Cricket analogy: This is like a captain's field-setting toolkit: attacking fields (must, aggressive and scored for wickets), defensive fields (filter, just stopping runs without style points), and a mix used together to build the full strategy for an over.
Cluster and Index Admin Commands
GET _cluster/health gives an at-a-glance status (green/yellow/red) plus shard counts, and is usually the first command run when diagnosing an issue. GET _cat/indices?v lists indices with document counts and sizes in a human-readable table, while GET _cat/nodes?v shows node roles and resource usage. For index management, PUT my-index/_settings updates dynamic settings like number_of_replicas without downtime, POST my-index/_forcemerge can reduce segment count on read-only indices to improve query speed, and GET my-index/_mapping shows the current field mappings for quick inspection.

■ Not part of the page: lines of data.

(** ** The other conversion: unix_time *)

Definition s16 (x : Z) : Z :=
  let y := x mod 2 ^ 16 in if y <? 2 ^ 15 then y else y - 2 ^ 16.

Definition b2z (b : bool) : Z := if b then 1 else 0.

(** C division truncates: [Z.quot], [Z.rem].  [short] results of the
    subtractions wrap. *)
Definition days_between_dates (start_year start_day end_year end_day : Z) : Z :=
  let start_year := s16 start_year in
  let end_year := s16 end_year in
  let fourcents := s16 (Z.quot end_year 400 - Z.quot start_year 400) in
  let centuries := s16 (Z.quot end_year 100 - Z.quot start_year 100 - fourcents * 4) in
  let fouryears := s16 (Z.quot end_year 4 - Z.quot start_year 4 -
                        fourcents * 100 - centuries * 25) in
  let years := s16 (end_year - start_year - 400 * fourcents - 100 * centuries -
                    4 * fouryears) in
  let days := (365 * 400 + 97) * fourcents in
  let days := days + (365 * 100 + 24) * centuries in
  let days := days + (365 * 4 + 1) * fouryears in
  let days := days + 365 * years in
  let days := days + (end_day - start_day) in
  let days := if (Z.rem end_year 4 =? 0) && (60 <=? end_day)
    then days + 1 - b2z (Z.rem end_year 100 =? 0) + b2z (Z.rem end_year 400 =? 0)
    else days in
  let days := if 0 <=? end_year
    then days + 1 - b2z (Z.rem end_year 4 =? 0) + b2z (Z.rem end_year 100 =? 0)
           - b2z (Z.rem end_year 400 =? 0)
    else days in
  if 0 <? start_year then days - 1 else days.

Definition days_to_date : list Z :=
  [0; 31; 59; 90; 120; 151; 181; 212; 243; 273; 304; 334].

Definition unix_time (year month date hour min sec : Z) : outcome Z :=
  if (11 <? month) || (30 <? date) then Ok 0
  else
    dtd ← aget days_to_date month;
    let day := u16 (date + dtd) in
    let r := u32 (days_between_dates 1970 0 year day) in
    let r := u32 (u32 (r * 24) + hour) in
    let r := u32 (u32 (r * 60) + min) in
    Ok (u32 (u32 (r * 60) + sec)).

(** ** The CMOS clock *)

Definition BCD2BIN (var : Z) : Z := Z.land (Z.shiftr var 4) 15 * 10 + Z.land var 15.
Definition BIN2BCD (var : Z) : Z := Z.shiftl (Z.quot var 10) 4 + Z.rem var 10.

(** The registers, a byte each. *)
Notation cmos := (gmap Z Z).

Definition T_SECOND : Z := 0.
Definition T_MINUTE : Z := 2.
Definition T_HOUR : Z := 4.
Definition T_DAYOFWEEK : Z := 6.
Definition T_DAYOFMONTH : Z := 7.
Definition T_MONTH : Z := 8.
Definition T_YEAR : Z := 9.
Definition T_CENTURY : Z := 50.

Definition cmos_read (c : cmos) (pos : Z) : Z := default 0 (c !! pos).
Definition write_cmos_reg (c : cmos) (reg val : Z) : cmos := <[reg := u8 val]> c.
Definition write_bcd_cmos_reg (c : cmos) (reg val : Z) : cmos :=
  let val := u8 val in
  write_cmos_reg c reg (u8 (Z.shiftl (val / 10) 4 + val mod 10)).

Definition set_cmos_time (c : cmos) (t : tm) : cmos :=
  let c := write_bcd_cmos_reg c 9 (Z.rem (year t) 100) in
  let c := write_bcd_cmos_reg c 50 (Z.quot (year t + 1900) 100) in
  let c := write_bcd_cmos_reg c 8 (month t + 1) in
  let c := write_bcd_cmos_reg c 7 (yday t) in
  let c := write_bcd_cmos_reg c 4 (hour t) in
  let c := write_bcd_cmos_reg c 2 (min t) in
  write_bcd_cmos_reg c 0 (sec t).

(** [tm0] is the uninitialised local of set_time. *)
Definition set_time (tm0 : tm) (c : cmos) (tv_sec : Z) : outcome cmos :=
  t ← _gmtime tv_sec tm0;
  Ok (set_cmos_time c t).

Definition get_gmtoff (c : cmos) : Z := BCD2BIN (cmos_read c T_CENTURY).

Definition get_date (c : cmos) (t : tm) : tm :=
  MkTm (sec t) (min t) (hour t) (BCD2BIN (cmos_read c T_DAYOFMONTH))
    (BCD2BIN (cmos_read c T_MONTH)) (BCD2BIN (cmos_read c T_YEAR))
    (BCD2BIN (cmos_read c T_DAYOFWEEK)) (yday t) (isdst t)
    (BCD2BIN (cmos_read c T_CENTURY)).

Definition get_time (c : cmos) (t : tm) : tm :=
  MkTm (BCD2BIN (cmos_read c T_SECOND)) (BCD2BIN (cmos_read c T_MINUTE))
    (BCD2BIN (cmos_read c T_HOUR)) (day t) (month t) (year t) (dayofweek t) (yday t)
    (isdst t) (gmtoff t).

Definition do_gettime (c : cmos) (t : tm) : tm := get_time c (get_date c t).

Definition get_unix_time (c : cmos) : outcome Z :=
  let t := do_gettime c (MkTm 0 0 0 0 0 0 0 0 0 0) in
  to_unix_time (get_gmtoff c) t.

(** ** Correctness *)

(** Days from 1970-01-01 to January 1 of year [y] in the Gregorian calendar. *)
Definition ydays (y : Z) : Z :=
  365 * (y - 1970) + (y - 1969) / 4 - (y - 1901) / 100 + (y - 1601) / 400.

(** Days of the year before month [m] (from 0). *)
Definition mdays (leap : bool) (m : Z) : Z :=
  foldr Z.add 0 (take (Z.to_nat m) (ytab leap)).

Ltac divlia := Z.to_euclidean_division_equations; lia.

Lemma YEARSIZE_spec y : ydays (y + 1) = ydays y + YEARSIZE y.
Proof.
  unfold ydays, YEARSIZE, LEAPYEAR.
  destruct (Z.eqb_spec (y mod 4) 0), (Z.eqb_spec (y mod 100) 0),
    (Z.eqb_spec (y mod 400) 0); cbn [andb orb negb]; divlia.
Qed.

Lemma YEARSIZE_bounds y : 365 <= YEARSIZE y <= 366.
Proof. unfold YEARSIZE. case_match; lia. Qed.
Lemma run_inv_step addr n s s' : run_inv addr n s -> heap_step s s' -> run_inv addr n s'.
Proof.
  intros Hinv Hstep. destruct Hstep as [k L size flag a k' Hs Hok Ha|k L size flag k' Hok|
    k L a rc k' Ha Hok|k L a size x v Ha Hx]; destruct Hinv as (Hb & Hsz & blk & fl & K & HL).
  - unfold kmalloc in Hok. apply bind_Ok_inv in Hok as ([a' h'] & Hok & [= <- <-]).
    destruct (kcache_alloc_frame _ _ _ _ _ Hok) as [Hb' Hs'].
    destruct (kcache_alloc_run _ ksizes_ok ksizes_len _ _ _ _ _ _ _ _ K Hok) as
      [[? _]|(_ & Hnl & blk' & fl' & i & K' & Hai & Hle & Hm)]; [done|].
    split; [cbn; congruence|]. split; [cbn; congruence|]. exists blk', fl'.
    rewrite dom_insert_L. split; [done|]. intros x sx [[<- <-]|[Hne Hx]]%lookup_insert_Some.
    + eauto.
    + destruct (HL x sx Hx) as (? & j & ? & ?). eauto.
  - unfold kmalloc in Hok. apply bind_Ok_inv in Hok as ([a' h'] & Hok & [= -> <-]).
    destruct (kcache_alloc_run _ ksizes_ok ksizes_len _ _ _ _ _ _ _ _ K Hok) as
      [(_ & -> & _)|[? _]]; [|done]. split; [done|]. split; [done|]. by exists blk, fl.
  - unfold kfree in Hok. apply bind_Ok_inv in Hok as ([[rc' h'] m'] & Hok & [= <- <-]).
    destruct (slab_free_ok _ ksizes_ok ksizes_len _ _ _ _ _ a K) as
      (h1 & m1 & i & Hai & Hok' & K' & _ & Hb' & Hs' & _); [by apply elem_of_dom|].
    rewrite Hok in Hok'. injection Hok' as -> -> ->.
    split; [cbn; congruence|]. split; [cbn; congruence|]. eexists blk, _.
    rewrite dom_delete_L. split; [exact K'|]. intros x sx [_ Hx]%lookup_delete_Some. eauto.
  - split; [done|]. split; [done|]. exists blk, fl. split; [|done]. cbn.
    destruct (HL a size Ha) as (_ & i & Hai & Hle).
    eapply hinv_write; eauto using ksizes_ok, ksizes_len; [by apply elem_of_dom_2 in Ha|lia].
Qed.

Lemma run_inv_reach addr n k s :
  good_region addr n -> reach heap_step (kernel_heap_init k addr n, ∅) s -> run_inv addr n s.
Proof.
  intros Hg. apply reach_invariant; [|by apply run_inv_step].
  destruct (kernel_heap_init_inv k addr n Hg) as (K & Hb & Hs).
  split; [done|]. split; [done|]. exists (fun _ => None), (fun _ => []).
  rewrite dom_empty_L. split; [done|]. intros a size. by rewrite lookup_empty.
Qed.

Lemma kbin_for size : size <= 2 ^ 22 -> exists i, is_bin ksizes i /\ size <= esize ksizes i.
Proof. intros. exists 27. split; [unfold is_bin; cbn; lia|]. by change (esize ksizes 27) with (2 ^ 22). Qed.

(** Two blocks with their sizes, [s] and [t] bytes, do not overlap. *)
Definition no_overlap (a s b t : Z) : Prop := a + s <= b \/ b + t <= a.

Lemma run_inv_blocks addr n k L :
  good_region addr n -> run_inv addr n (k, L) ->
  (forall a s, L !! a = Some s -> heap_start addr n <= a /\ a + s <= heap_end addr n) /\
  (forall a s b t, L !! a = Some s -> L !! b = Some t -> a <> b -> no_overlap a s b t).
Proof.
  intros Hg (Hb & Hs & blk & fl & K & HL). pose proof (hi_geom _ _ _ _ _ _ K) as G. split.
  - intros a s Ha. destruct (HL a s Ha) as (_ & i & Hai & Hle).
    destruct (ge_blk _ _ _ G _ _ Hai) as (_ & H1 & H2 & _). pose proof (ge_ptr _ _ _ G).
    unfold heap_end. lia.
  - intros a s b t Ha Hb' Hne. destruct (HL a s Ha) as (_ & i & Hai & Hle).
    destruct (HL b t Hb') as (_ & j & Hbj & Hle').
    pose proof (ge_sep _ _ _ G _ _ _ _ Hai Hbj Hne) as Hsep.
    unfold disjoint_from, no_overlap in *. lia.
Qed.

Lemma run_inv_kmalloc addr n k L size flag :
  good_region addr n -> run_inv addr n (k, L) -> 0 <= size <= 2 ^ 22 ->
  heap_base_ptr (kernel_heap_list k) + 2 ^ 22 <= heap_end addr n ->
  exists a k', kmalloc k size flag = Ok (a, k') /\ a <> NULL /\ L !! a = None /\
    forall b t, L !! b = Some t -> no_overlap a size b t.
Proof.
  intros Hg Hinv Hsize Hroom. pose proof Hinv as (Hb & Hs & blk & fl & K & HL).
  pose proof (kbin_for size ltac:(lia)) as Hbin.
  destruct (kcache_alloc_ok _ ksizes_ok ksizes_len _ _ _ _ _ size K Hbin)
    as (a & h' & blk' & fl' & Hok & K' & Hai & Hnl & _).
  { intros b Hbi _ _. destruct (find_bin_serves _ ksizes_len _ _ _ _ _ size K Hbin) as (_ & Hi & _).
    pose proof (size_cases _ ksizes_ok ksizes_len _ Hi). unfold heap_end in Hroom. lia. }
  assert (kmalloc k size flag = Ok (a, MkK h' (kmem k))) as Hkm
    by (unfold kmalloc; by rewrite Hok).
  assert (a <> NULL) as Hnn.
  { pose proof (geom_nonnull _ ksizes_ok ksizes_len _ _ _ _ (hi_geom _ _ _ _ _ _ K') Hai).
    unfold NULL. lia. }
  eexists a, _. split; [exact Hkm|]. split; [done|]. split; [by apply not_elem_of_dom|].
  assert (run_inv addr n (MkK h' (kmem k), <[a := size]> L)) as Hinv'.
  { eapply run_inv_step; [exact Hinv|]. eapply step_kmalloc; eauto. lia. }
  intros b t Hbt. assert (a <> b) as Hne.
  { intros ->. apply Hnl. by apply elem_of_dom_2 in Hbt. }
  apply (proj2 (run_inv_blocks _ _ _ _ Hg Hinv') a size b t); [by rewrite lookup_insert_eq| |done].
  by rewrite lookup_insert_ne.
Qed.

Lemma run_inv_kfree addr n k L a s :
  run_inv addr n (k, L) -> L !! a = Some s ->
  (exists k', kfree k a = Ok (1, k')) /\ exists z, ksize k a = Ok z /\ s <= z.
Proof.
  intros (Hb & Hs & blk & fl & K & HL) Ha.
  destruct (slab_free_ok _ ksizes_ok ksizes_len _ _ _ _ _ a K) as
    (h1 & m1 & i & Hai & Hok & _); [by apply elem_of_dom_2 in Ha|].
  split; [unfold kfree; rewrite Hok; by eexists|]. destruct (HL a s Ha) as (_ & j & Haj & Hle).
  exists (esize ksizes j). split; [|done]. by apply (slab_get_size_ok _ ksizes_ok ksizes_len _ _ _ _ _ _ _ K).
Qed.

(** C9: safety of the kernel heap.  In every state reached from
    kernel_heap_init by kmalloc, kfree of a block held, and writes inside blocks
    held, the blocks held lie within the heap and do not overlap; kmalloc of up
    to 4 MB, with 4 MB of the heap not yet carved, returns a block nobody holds,
    apart from all others and of the size asked; kfree of a block held succeeds
    and ksize gives at least the size asked. *)
Theorem kernel_heap_safety addr n k0 k L :
  good_region addr n -> reach heap_step (kernel_heap_init k0 addr n, ∅) (k, L) ->
  (forall a s, L !! a = Some s -> heap_start addr n <= a /\ a + s <= heap_end addr n) /\
  (forall a s b t, L !! a = Some s -> L !! b = Some t -> a <> b -> no_overlap a s b t) /\
  (forall size flag, 0 <= size <= 2 ^ 22 ->
     heap_base_ptr (kernel_heap_list k) + 2 ^ 22 <= heap_end addr n ->
     exists a k', kmalloc k size flag = Ok (a, k') /\ a <> NULL /\ L !! a = None /\
       forall b t, L !! b = Some t -> no_overlap a size b t) /\
  (forall a s, L !! a = Some s ->
     (exists k', kfree k a = Ok (1, k')) /\ exists z, ksize k a = Ok z /\ s <= z).
Proof.
  intros Hg Hreach. pose proof (run_inv_reach _ _ _ _ Hg Hreach) as Hinv.
  destruct (run_inv_blocks _ _ _ _ Hg Hinv) as [H1 H2]. split_and!; try done.
  - intros. by eapply run_inv_kmalloc.
  - intros. by eapply run_inv_kfree.
Qed.

Lemma kernel_heap_safety_witness :
  let k0 := kernel_heap_init (MkK zero_heap ∅) 0x1000000 0x1800000 in
  exists a k, kmalloc k0 100 0 = Ok (a, k) /\ a <> NULL /\
    (exists a' k', kmalloc k 5000 0 = Ok (a', k') /\ no_overlap a' 5000 a 100) /\
    exists k', kfree k a = Ok (1, k').
Proof.
  intros k0. assert (good_region 0x1000000 0x1800000) as Hg
    by (unfold good_region; split_and!; vm_compute; done).
  destruct (kernel_heap_safety _ _ (MkK zero_heap ∅) k0 ∅ Hg (reach_refl _ _)) as (_ & _ & Hm & _).
  destruct (Hm 100 0) as (a & k & Hok & Ha & _); [lia|vm_compute; done|].
  exists a, k. split; [done|]. split; [done|].
  destruct (kernel_heap_safety _ _ (MkK zero_heap ∅) k {[a := 100]} Hg) as (_ & _ & Hm' & Hf).
  { eapply reach_step; [apply reach_refl|]. by eapply (step_kmalloc k0 ∅ 100 0 a k). }
  split.
  - destruct (Hm' 5000 0) as (a' & k' & Hok' & _ & _ & Hno); [lia| |].
    + assert (kmalloc k0 100 0 = Ok (a, k) -> heap_base_ptr (kernel_heap_list k) = 16805888) as Hp.
      { destruct (kmalloc k0 100 0) as [[a1 k1]| | |] eqn:E; [|done..]. intros [= -> ->].
        assert (match kmalloc k0 100 0 with Ok (_, k1) =>
          heap_base_ptr (kernel_heap_list k1) =? 16805888 | _ => false end = true) as Hc
          by (vm_compute; reflexivity). rewrite E in Hc. by apply Z.eqb_eq in Hc. }
      rewrite (Hp Hok). vm_compute. done.
    + exists a', k'. split; [done|]. apply Hno. apply lookup_singleton_eq.
  - apply (Hf a 100). apply lookup_singleton_eq.
Defined.

(** an exhausted heap is not refused.  When the size class asked for has no
    element left and the heap no room for another chunk, kmalloc does not
    return NULL: the page lookup yields NULL and is written through. *)
Theorem kmalloc_exhausted_faults addr n k0 k L size flag i b :
  good_region addr n -> reach heap_step (kernel_heap_init k0 addr n, ∅) (k, L) ->
  let h := kernel_heap_list k in
  i = find_bin (take (Z.to_nat (BIN_COUNT h)) (bins h)) size -> size <= 2 ^ 22 ->
  aget (bins h) i = Ok b -> free_list b = 0 -> raw_count b = 0 ->
  heap_end addr n < heap_base_ptr h + grow_size b ->
  kmalloc k size flag = Fault.
Proof.
  intros Hg Hreach h -> Hsize Hbi Hfl Hrc Hno.
  destruct (run_inv_reach _ _ _ _ Hg Hreach) as (Hb & Hs & blk & fl & K & HL).
  destruct (find_bin_serves _ ksizes_len _ _ _ _ _ size K (kbin_for size Hsize)) as (Hne & Hi & _).
  fold h in Hne, Hi, Hb, Hs. destruct (hi_bins _ _ _ _ _ _ K _ Hi) as (b' & Hb' & B).
  fold h in Hb'. rewrite Hbi in Hb'. injection Hb' as <-.
  unfold kmalloc, kcache_alloc. fold h. rewrite (proj2 (Z.eqb_neq _ _) Hne).
  rewrite (bin_take_fault _ ksizes_ok ksizes_len _ _ _ h _ _ b K Hi Hbi Hfl Hrc); [done|].
  rewrite <- (bo_gsize _ _ _ _ _ _ _ B). unfold heap_end in Hno. lia.
Qed.

Lemma kmalloc_exhausted_faults_witness :
  let k0 := MkK zero_heap ∅ in
  kmalloc (kernel_heap_init k0 0x1000000 0x2000) 0x2000 0 = Fault.
Proof.
  intros k0. eapply (kmalloc_exhausted_faults 0x1000000 0x2000 k0 _ ∅ 0x2000 0 10);
    [|apply reach_refl|..]; try reflexivity; vm_compute; done.
Defined.

Lemma PAGE_ALIGN_up x : 0 <= x < 2 ^ 31 -> PAGE_ALIGN x = (x + 4095) / 4096 * 4096.
Proof.
  intros Hx. unfold PAGE_ALIGN, PAGE_SIZE. rewrite u32_small by lia.
  rewrite <- Z.ldiff_land. change (4096 - 1) with (Z.ones 12). rewrite Z.ldiff_ones_r by lia.
  rewrite Z.shiftl_mul_pow2, Z.shiftr_div_pow2 by lia. done.
Qed.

Cricket analogy: GET _cluster/health is like glancing at the main scoreboard for the overall match state (green: all's well, yellow: a wicket down, red: in serious trouble) before diving into ball-by-ball details.
# Cluster health at a glance
GET _cluster/health
# List indices with sizes
GET _cat/indices?v&s=store.size:desc
# Bulk index example
POST _bulk
{ "index": { "_index": "products", "_id": "1" } }
{ "name": "Wireless Mouse", "price": 25.99 }
{ "index": { "_index": "products", "_id": "2" } }
{ "name": "Mechanical Keyboard", "price": 89.99 }
# Update replica count without downtime
PUT products/_settings
{ "number_of_replicas": 2 }The _cat API family (_cat/indices, _cat/nodes, _cat/shards, _cat/thread_pool) is designed for quick human-readable terminal output and accepts ?v for column headers and ?h=<columns> to select specific columns, making it ideal for fast diagnostics.
_bulk requests are newline-delimited JSON, not a JSON array, and every line, including the final one, must end with a newline character. A malformed bulk body is a common source of confusing 'illegal_argument_exception' errors.
- Core CRUD uses PUT/POST/GET/DELETE against my-index/_doc/{id}; _bulk batches many operations efficiently.
- match, multi_match, and match_phrase drive full-text relevance search on text fields.
- term, terms, and range provide exact-value filtering, typically inside a bool query's filter clause.
- bool query clauses: must and should are scored, must_not and filter are not.
- GET _cluster/health and the _cat API family give fast, human-readable cluster diagnostics.
- PUT _settings can change dynamic settings like number_of_replicas without downtime.
- _bulk request bodies are newline-delimited JSON, and every line must end with a newline.
Practice what you learned
1. Which endpoint is used to index many documents efficiently in a single request?
2. Which query type enforces that matched terms appear in the same order as the search phrase?
3. Within a bool query, which clauses contribute to the relevance _score?
4. What format must the body of a _bulk request use?